それが地表に落着し、隕石だと思って近付いたアキ達が裸で傷を負った彼を保護するのだ。Dボゥイとして。
「後は……みんなの知っての通りだ」
 スペースナイツの面々はようやくDボゥイの真実を知った。誰しもがその言葉に同情しているが、冷静なフリーマンだけは頑なな表情だった。Dボゥイが経験したこの事件を、彼は詳細に分析している。ラダムと言う異星人の目的が、未だはっきりしないのがその要因だった。彼らは地球を侵略して何を得るのか? 自分以外の生命体を取り込んでテッカマンに仕立てあげる、罠の様な宇宙船を放流して何をしようと言うのか。
 その時、通信が入った。
「チーフ、患者が目を覚ましました!」
「うむ!」
 これでミユキの話が聞ければラダムの目的が少なからず判明するだろう。フリーマンはそう思い、ミリィは手術室にいる2人に声を掛けた。
「Dボゥイ! 妹さんが気が付いたって!」
「ミユキが!」
「行きましょう!」
「ああ!」
 アキは立ち上がって、Dボゥイと一緒に集中治療室へと急ぐ。
 治療室の扉を開けると、ミユキはベッドに横たわってDボゥイを見た。
「お、お兄ちゃん……」
「ミユキ……ミユキ!!」
 Dボゥイは起き上がり、無事な彼女を見た。そして堪らずにミユキを抱き締める。
「お兄ちゃん! お兄ちゃん! 会いたかったぁ!! お兄ちゃん!!」
アキは再会する二人を見て、本当に良かった、と思う。家族を目の前にして歓喜に震えている、こんな彼を見るのは彼女は初めてだった。そしてまた涙するのだった。
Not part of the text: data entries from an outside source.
(* ===== verification/Shell.v ===== *)
(** * The line editor of the shell ([shell.c])

    [finsh_thread_char] is one turn of the loop of [finsh_thread_entry], on the
    character read. Positions are 16 bits wide. Configured: history, [msh], the
    expression shell; no authentication. *)

From Stdlib Require Import String ZArith Lia.
From stdpp Require Import base list.
From S2P Require Import RTThread.
From S2P Require Import Prelude.
From S2P Require Import Bytes.
From S2P Require Import KMemory.
From S2P Require Import KString.
From S2P Require Import KPrintf.
From S2P Require Import Device.
From S2P Require Import FinshVm.
From S2P Require Import Finsh.
From S2P Require Import FinshCompile.
From S2P Require Import FinshToken.
From S2P Require Import FinshParser.
From S2P Require Import FinshShell.
From S2P Require Import Msh.

(** ** Prompt and modes *)

(** [None] for the prompt is [RT_NULL]; [allocated] is whether [rt_malloc] gives
    the copy a block. *)
Definition finsh_set_prompt (prompt : option (list Z)) (allocated : bool) : H unit :=
  modify (set_prompt_custom None);;
  match prompt with
  | Some l => if allocated then modify (set_prompt_custom (Some l)) else mret ()
  | None => mret ()
  end.
(** [strncpy] to the static array of [RT_CONSOLEBUF_SIZE + 1] bytes, whose last
    stays zero. *)
Definition finsh_get_prompt : H (list Z) :=
  s ← get;
  if negb (prompt_mode s) then mret []
  else
    match finsh_prompt_custom s with
    | Some l => mret (take (Z.to_nat RT_CONSOLEBUF_SIZE) l)
    | None => mret (chars (if msh_state s then "msh >" else "finsh >"))
    end.
Definition finsh_set_prompt_mode (mode : Z) : H unit := modify (set_prompt_mode (flag_on mode 1)).
Definition finsh_get_prompt_mode : H bool := gets prompt_mode.
Definition finsh_set_echo (echo : Z) : H unit := modify (set_echo_mode (flag_on echo 1)).
Definition finsh_get_echo : H bool := gets echo_mode.

Section shell.
Context `{!FinshLayout, !Syscalls, !Commands}.

(** ** Running a line of the expression shell *)

(** The value of the line: as a character too where it is a printable one. *)
Definition result_report (v : Z) : list Z * list arg :=
  let ch := u8 v in
  if (32 <? ch) && (ch <? 126)
  then ([9] ++ chars "'%c', %d, 0x%08x" ++ [10], [AInt ch; AInt (u32 v); AInt (u32 v)])
  else ([9] ++ chars "%d, 0x%08x" ++ [10], [AInt (u32 v); AInt (u32 v)]).
Definition print_result : H unit :=
  v ← on_parser (on_finsh (on_vm finsh_stack_bottom));
  kprintf (fst (result_report v)) (snd (result_report v)).
Definition shell_errno : H finsh_error := on_parser (on_finsh finsh_errno).
Definition finsh_run_line (line : list Z) : H unit :=
  s ← get;
  (if echo_mode s then kprintf [10] [] else mret ());;
  on_parser (finsh_parser_run line);;
  e ← shell_errno;
  (if decide (e = FINSH_ERROR_OK) then
     p ← gets sh_parser;
     on_parser (on_finsh (finsh_compiler_run (fp_root p)))
   else print_line "%s" [AText (finsh_error_string e)]);;
  e ← shell_errno;
  (if decide (e = FINSH_ERROR_OK) then
     on_parser (on_finsh (on_vm finsh_vm_run));;
     print_result
   else mret ());;
  on_parser finsh_flush.

Definition shell_auto_complete : H unit :=
  kprintf [10] [];;
  m ← msh_is_used;
  (if (m : bool) then msh_auto_complete else list_prefix);;
  prompt ← finsh_get_prompt;
  prefix ← string_at 0;
  print "%s%s" [AText prompt; AText prefix].

(** ** History *)

Definition shell_handle_history : H unit :=
  kprintf [27; 91; 50; 75; 13] [];;
  prompt ← finsh_get_prompt;
  line ← string_at 0;
  print "%s%s" [AText prompt; AText line].

(** A row of the history with the line in it. *)
Definition history_row (line : list Z) (position : Z) : H (list Z) :=
  if position <=? FINSH_CMD_SIZE
  then mret (take (Z.to_nat position) line ++ replicate (Z.to_nat (FINSH_CMD_SIZE - position)) 0)
  else fail FBounds.
Definition history_at (i : Z) : H (list Z) :=
  s ← get; from_option_or FBounds (cmd_history s !! Z.to_nat i).
Definition shell_push_history : H unit :=
  s ← get;
  let line := take (Z.to_nat FINSH_CMD_SIZE) (sh_line s) in
  (if line_position s =? 0 then mret ()
   else if FINSH_HISTORY_LINES <=? history_count s then
     last ← history_at (FINSH_HISTORY_LINES - 1);
     if bool_decide (last = line) then mret ()
     else
       row ← history_row (sh_line s) (line_position s);
       modify (set_cmd_history (drop 1 (cmd_history s) ++ [row]));;
       modify (set_history_count FINSH_HISTORY_LINES)
   else
     same ← (if history_count s =? 0 then mret false
             else last ← history_at (history_count s - 1); mret (bool_decide (last = line)));
     if (same : bool) then mret ()
     else
       modify (set_history (history_count s));;
       row ← history_row (sh_line s) (line_position s);
       modify (set_cmd_history (<[Z.to_nat (history_count s) := row]> (cmd_history s)));;
       modify (set_history_count (u16 (history_count s + 1))));;
  s ← get;
  modify (set_history (history_count s)).

(** ** Keys *)

Definition strlen_line : H Z := on_line (rt_strlen 0).
(** The command of the history, with the cursor at its end. *)
Definition recall (index : Z) : H unit :=
  modify (set_history index);;
  row ← history_at index;
  on_line (store_bytes 0 row);;
  n ← strlen_line;
  modify (set_positions (u16 n) (u16 n));;
  shell_handle_history.
Definition key_up : H unit :=
  s ← get;
  if 0 <? current_history s then recall (current_history s - 1)
  else modify (set_history 0).
Definition key_down : H unit :=
  s ← get;
  if current_history s <? history_count s - 1 then recall (current_history s + 1)
  else if negb (history_count s =? 0) then recall (history_count s - 1)
  else mret ().
Definition backspace_char : H unit := kprintf [8] [].
Fixpoint backspaces (n : nat) : H unit :=
  match n with O => mret () | S n => backspace_char;; backspaces n end.
Definition key_left : H unit :=
  s ← get;
  if negb (line_curpos s =? 0) then
    backspace_char;;
    modify (set_positions (line_position s) (line_curpos s - 1))
  else mret ().
Definition key_right : H unit :=
  s ← get;
  if line_curpos s <? line_position s then
    c ← line_char (line_curpos s);
    print "%c" [AInt c];;
    modify (set_positions (line_position s) (u16 (line_curpos s + 1)))
  else mret ().
(** The escape sequences; [true] where the loop goes on with the next character. *)
Definition special_key (ch : Z) : H bool :=
  s ← get;
  if ch =? 27 then modify (set_sh_stat WAIT_SPEC_KEY);; mret true
  else
    match sh_stat s with
    | WAIT_SPEC_KEY =>
        if ch =? 91 then modify (set_sh_stat WAIT_FUNC_KEY);; mret true
        else modify (set_sh_stat WAIT_NORMAL);; mret false
    | WAIT_FUNC_KEY =>
        modify (set_sh_stat WAIT_NORMAL);;
        if ch =? 65 then key_up;; mret true
        else if ch =? 66 then key_down;; mret true
        else if ch =? 68 then key_left;; mret true
        else if ch =? 67 then key_right;; mret true
        else mret false
    | WAIT_NORMAL => mret false
    end.

Definition key_tab : H unit :=
  s ← get;
  backspaces (Z.to_nat (line_curpos s));;
  shell_auto_complete;;
  n ← strlen_line;
  modify (set_positions (u16 n) (u16 n)).
Definition key_backspace : H unit :=
  s ← get;
  if line_curpos s =? 0 then mret ()
  else
    let position := u16 (line_position s - 1) in
    let curpos := line_curpos s - 1 in
    modify (set_positions position curpos);;
    if curpos <? position then
      on_line (rt_memmove curpos (curpos + 1) (position - curpos));;
      put_char position 0;;
      l ← string_at curpos;
      kprintf ([8] ++ chars "%s  " ++ [8]) [AText l];;
      backspaces (Z.to_nat (position - curpos + 1))
    else
      kprintf [8; 32; 8] [];;
      put_char position 0.
Definition key_enter : H unit :=
  shell_push_history;;
  m ← msh_is_used;
  s ← get;
  (if (m : bool) then
     (if echo_mode s then kprintf [10] [] else mret ());;
     msh_exec 0 (line_position s);;
     mret ()
   else
     put_char (line_position s) 59;;
     if negb (line_position s =? 0) then
       line ← string_at 0;
       finsh_run_line line
     else if echo_mode s then kprintf [10] [] else mret ());;
  prompt ← finsh_get_prompt;
  kprintf prompt [];;
  modify (set_sh_line (replicate (Z.to_nat (FINSH_CMD_SIZE + 1)) 0));;
  modify (set_positions 0 0).
Definition key_normal (ch : Z) : H unit :=
  s ← get;
  let position := if FINSH_CMD_SIZE <=? line_position s then 0 else line_position s in
  let curpos := line_curpos s in
  modify (set_positions position curpos);;
  (if curpos <? position then
     on_line (rt_memmove (curpos + 1) curpos (position - curpos));;
     put_char curpos ch;;
     (if echo_mode s then l ← string_at curpos; print "%s" [AText l] else mret ());;
     backspaces (Z.to_nat (position - curpos))
   else
     put_char position ch;;
     if echo_mode s then print "%c" [AInt ch] else mret ());;
  let position := u16 (position + 1) in
  let curpos := u16 (curpos + 1) in
  if FINSH_CMD_SIZE <=? position then modify (set_positions 0 0)
  else modify (set_positions position curpos).

(** ** The thread *)

Definition finsh_thread_char (ch : Z) : H unit :=
  handled ← special_key ch;
  if (handled : bool) then mret ()
  else if (ch =? 0) || (ch =? 255) then mret ()
  else if ch =? 9 then key_tab
  else if (ch =? 127) || (ch =? 8) then key_backspace
  else if (ch =? 13) || (ch =? 10) then key_enter
  else key_normal ch.
(** What precedes the loop, the device apart. *)
Definition finsh_thread_start : H unit :=
  modify (set_echo_mode true);;
  on_parser finsh_init;;
  prompt ← finsh_get_prompt;
  kprintf prompt [].
Fixpoint finsh_thread_chars (chs : list Z) : H unit :=
  match chs with [] => mret () | ch :: chs => finsh_thread_char ch;; finsh_thread_chars chs end.
End shell.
「探したのよ! 私、探したの! 一生懸命、探したの!」
「ミユキ……」
「どうしても……どうしても、伝えなきゃいけない事があって……私が……死ぬ前に……」
「……死ぬ……?」
 今命が助かったと言うのに、ミユキ自身から死ぬと言う単語を聞いて、Dボゥイは歓喜の表情が豹変する。
「どう言う事だ!? 死ぬって、ミユキぃ!?」 
「あたしは……あたしは! お父さんと同じ……排除された、不完全なテッカマンなの!!」
ミユキは、Dボゥイの目から視線を逸らしながら叫ぶ様に言った。それを聞いてアキは驚愕し、Dボゥイはやっと登頂した巨峰から、奈落の谷底に突き落とされる様な感覚に陥る。
「う……うぉわあああああああぁぁぁ!!」
 Dボゥイはミユキの前で、愛と哀しみが綯い交ぜになった、悲鳴のような雄叫びをあげるのだった。


☆今回はかなり時間掛かりました。おかげでデッドライン過ぎちゃったじゃんよぉ! 印刷所止めてっから早く書けよぉほらほらぁ! 的な感じに陥ったのでしょうか(笑)兎にも角にも時間が掛かったのはあれです。Dボゥイが土星までどの位の期間で行ったのか微妙に良く分からない事が多くて。更に喉風邪ひいてもうやる気減退。でも、それでも夜なべして何とか24話まで出来上がりました。これで何とか半分まで来たかな? これが折り返しと言うには余りにも哀しいラストではありますが。もっとこれから哀しい事を書かなきゃいけなくなるわけで。嫌だなあ、でも暗いの好きだなあとぶつぶつ言いながら、キーボードを叩く最近であります(笑)
作画は普通ですね。途中の一話バンクシーンがあるおかげで随分助かった気がします。